In other words, the things of poetry are “important not because a//high-sounding interpretation can be put upon them but because they are/useful.” Poetry is not about large words and fancy interpretations, but about being useful to us. It is meant to show us “real toads”–true reflections of life–in all their rawness and genuineness, even if the poem itself is only an “imaginary garden.”
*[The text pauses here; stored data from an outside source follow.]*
(** * The model asset lifecycle manager of transcribe-audio

    A shallow embedding of the model download manager (the two revisions of
    the manager script that the repository carries) and the properties of its
    status store, startup repair, download, cancel and delete paths. *)

From Stdlib Require Import String Ascii List ZArith Lia Bool Sorted.
From Stdlib Require Import DecimalString DecimalNat DecimalFacts.
From Stdlib Require Import QArith Qround Qpower Lqa.
From Stdlib Require PrimFloat FloatOps SpecFloat Uint63.
Import ListNotations.
Local Open Scope string_scope.
Local Open Scope Z_scope.

(** ** Catalog *)

(** [type ModelKey = 'tiny' | 'base' | 'small' | 'medium' | 'large'] *)
Inductive ModelKey := tiny | base | small | medium | large.

Definition MODEL_KEYS : list ModelKey := [tiny; base; small; medium; large].
Arguments MODEL_KEYS : simpl never.

(** The string a [ModelKey] is at run time. *)
Definition key_name (k : ModelKey) : string :=
  match k with
  | tiny => "tiny" | base => "base" | small => "small"
  | medium => "medium" | large => "large"
  end.

Definition ModelKey_eqb (a b : ModelKey) : bool :=
  match a, b with
  | tiny, tiny | base, base | small, small | medium, medium | large, large => true
  | _, _ => false
  end.

(** The manager script exists in two revisions.  [RevA] reads the store
    through a [loadStates] that resets 'downloading' records inline;
    [RevB] has a [loadStates] that only merges, and a separate
    [normalizeStatesOnStartup]. *)
Inductive revision := RevA | RevB.

(** ** JavaScript values that JSON can carry *)

(** Numbers are the integers: the code compares [progress] with 0, 100 and
    the rounded percentage only, and writes nothing else. *)
#[warnings="-register-all"]
Inductive json :=
| JNull
| JBool (b : bool)
| JNum (n : Z)
| JStr (s : string)
| JArr (xs : list json)
| JObj (fields : list (string * json)).

(** The own enumerable properties of an object, in insertion order. *)
Definition props := list (string * json).

(** A JSON text may repeat a member name, and the parser keeps the last
    value: the lookup is the last binding. *)
Fixpoint assoc (k : string) (ps : props) : option json :=
  match ps with
  | [] => None
  | (k', v) :: r =>
      match assoc k r with
      | Some x => Some x
      | None => if String.eqb k k' then Some v else None
      end
  end.

Definition without (k : string) (ps : props) : props :=
  filter (fun kv => negb (String.eqb k (fst kv))) ps.

(** [obj[k] = v]: an existing property keeps its place, a new one goes
    last; the property is then bound once. *)
Fixpoint assoc_set (k : string) (v : json) (ps : props) : props :=
  match ps with
  | [] => [(k, v)]
  | (k', v') :: r =>
      if String.eqb k k' then (k, v) :: without k r
      else (k', v') :: assoc_set k v r
  end.

(** The property name of an array (or string) index. *)
Definition index_name (i : nat) : string :=
  NilEmpty.string_of_uint (Nat.to_uint i).

Fixpoint index_from {A} (i : nat) (mk : A -> json) (xs : list A) : props :=
  match xs with
  | [] => []
  | x :: r => (index_name i, mk x) :: index_from (S i) mk r
  end.

(** What [Object.keys] and object spread see of a non-null value. *)
Definition own_props (v : json) : props :=
  match v with
  | JObj fs => fs
  | JArr xs => index_from 0%nat (fun x => x) xs
  | JStr s => index_from 0%nat (fun c => JStr (String c EmptyString)) (list_ascii_of_string s)
  | JNull | JBool _ | JNum _ => []
  end.

Definition truthy (v : json) : bool :=
  match v with
  | JNull => false
  | JBool b => b
  | JNum n => negb (n =? 0)
  | JStr s => negb (String.eqb s "")
  | JArr _ | JObj _ => true
  end.

(** [x === 'lit'] and [x === n] for a property read [x] ([None] is
    [undefined]). *)
Definition is_str (x : option json) (lit : string) : bool :=
  match x with
  | Some (JStr s) => String.eqb s lit
  | _ => false
  end.

Definition is_num (x : option json) (n : Z) : bool :=
  match x with
  | Some (JNum m) => m =? n
  | _ => false
  end.

(** ** Exceptions *)

Inductive exn := SyntaxError | TypeError | AbortError | OtherError.

(** [Unmodelled] marks what is left out: a named property assigned on an
    array (it would live in memory and be dropped by [JSON.stringify]), and
    an awaited call that settles with a value of the wrong kind.  No
    [try]/[catch] of the model intercepts it. *)
Inductive outcome (A : Type) :=
| Ok (a : A)
| Throw (e : exn)
| Unmodelled.
Arguments Ok {A} a.
Arguments Throw {A} e.
Arguments Unmodelled {A}.

Definition obind {A B} (c : outcome A) (f : A -> outcome B) : outcome B :=
  match c with
  | Ok a => f a
  | Throw e => Throw e
  | Unmodelled => Unmodelled
  end.

Declare Scope js_scope.
Delimit Scope js_scope with js.
Notation "x <- c ;; k" := (obind c (fun x => k))
  (at level 61, c at next level, right associativity) : js_scope.
Local Open Scope js_scope.

(** [v[k]] for a value [v]; reading a property of [null] throws. *)
Definition get (v : json) (k : string) : outcome (option json) :=
  match v with
  | JNull => Throw TypeError
  | _ => Ok (assoc k (own_props v))
  end.

(** [x[k]] where [x] may be [undefined]. *)
Definition get_of (x : option json) (k : string) : outcome (option json) :=
  match x with
  | None => Throw TypeError
  | Some v => get v k
  end.

(** [v.f = x] on a value held in a variable (module code is strict: a
    primitive target throws). *)
Definition set_field (v : json) (f : string) (x : json) : outcome json :=
  match v with
  | JObj fs => Ok (JObj (assoc_set f x fs))
  | JArr _ => Unmodelled
  | JNull | JBool _ | JNum _ | JStr _ => Throw TypeError
  end.

(** [obj[k].f = x] on the properties [ps] of [obj]. *)
Definition assign (ps : props) (k f : string) (x : json) : outcome props :=
  match assoc k ps with
  | None => Throw TypeError
  | Some r => r' <- set_field r f x ;; Ok (assoc_set k r' ps)
  end.

(** [{ ...base, ...v }] *)
Definition spread_props (base extra : props) : props :=
  fold_left (fun acc kv => assoc_set (fst kv) (snd kv) acc) extra base.

Definition spread (base : props) (v : json) : props :=
  spread_props base (own_props v).

(** [xs.forEach(...)] and [for (... of xs)] with a threaded state. *)
Fixpoint forEach {S K} (body : S -> K -> outcome S) (xs : list K) (s : S)
  : outcome S :=
  match xs with
  | [] => Ok s
  | x :: r => s' <- body s x ;; forEach body r s'
  end.

(** ** The persisted status store *)

(** The string under [STORAGE_KEY], seen through [JSON.parse]: a text the
    parser rejects, or a text it accepts together with the value it denotes.
    [JSON.stringify] writes a text of the second kind, and parsing it gives
    the value back.  The empty string (the one falsy string) is
    [Unparseable ""]. *)
Inductive stored :=
| Unparseable (text : string)
| Parses (v : json).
MacLeish concludes something similar in “Ars Poetica.” A series of rhyming couplets begins with “A poem should be palpable and mute/As a globed fruit” and ends with

A poem should be equal to:
Not true.

For all the history of grief
An empty doorway and a maple leaf.

For love
The leaning grasses and two lights above the sea–

A poem should not mean
But be.

He, too, rejects the idea of poetry as something to be interpreted. It should sit silent, “Palpable and mute.” It’s something to touch. To taste. Not to explain.

I think these are ideas that should resonate in all art, not only poetry. I mentioned in my last post that art is something we make in order to cry out with others, a vehicle to share our humanness; and I think that’s what Moore and MacLeish are getting at, that if you’re so busy incorporating large words and sophisticated philosophies into a piece of art, nobody else can breathe it in, can taste the juice from the globed fruit. It’s a hard line to walk. For me, a girl who defines herself by intellectualism, it’s difficult to stop asking what things mean and start tasting them. But I think it’s important.

I also think that sometimes a poem actually means more simply by “being.” The more I read the Bible, the more I come to see how meaningful it is through its very nature as a work of art. We evangelicals tend to read poems like Psalm 133 and think, now this shows us we need to be nice to each other and “dwell in unity.” We rarely stop to soak in the image of precious oil and robes, of Aaron the priest in his anointing, of how satisfying and cleansing it is for members of the Church to live in love. We are always moralizing; but the Bible is really not meant to be a book of rules as much as it is a picture of them. There are rules, yes, but there is also a story of a Man who saw a woman drawing water whom He should culturally have ignored and loved her. There is a song by someone who is wounded, mocked, and parched with thirst, who knows in his head God will save him but still cries out for the pain. There is a vision of a dragon who is hurled forever into a lake of fire and sulfur for the deceptions and torment he has wreaked.

To me, these images convey a world more about God’s greatest command–love–than any fancily-worded moralistic rule book can. The Bible does, obviously, have meaning, and it can be interpreted and exegeted and hermeneutically examined, but it can also be mute as a globed fruit. Psalm 44 doesn’t have answers, it’s just some people who need help begging a God who made a promise to follow through. The meaning in that is not something we can explain adequately with scientific interpretations. It is, however, a feeling we’ve felt before, and it means a whole lot simply by being the way it is.

That’s the way true art should convey meaning. It’s the way humans experience our humanness, by biting straight into the globed fruit. Art should show you a real toad. It shouldn’t need to tell you what to do with it.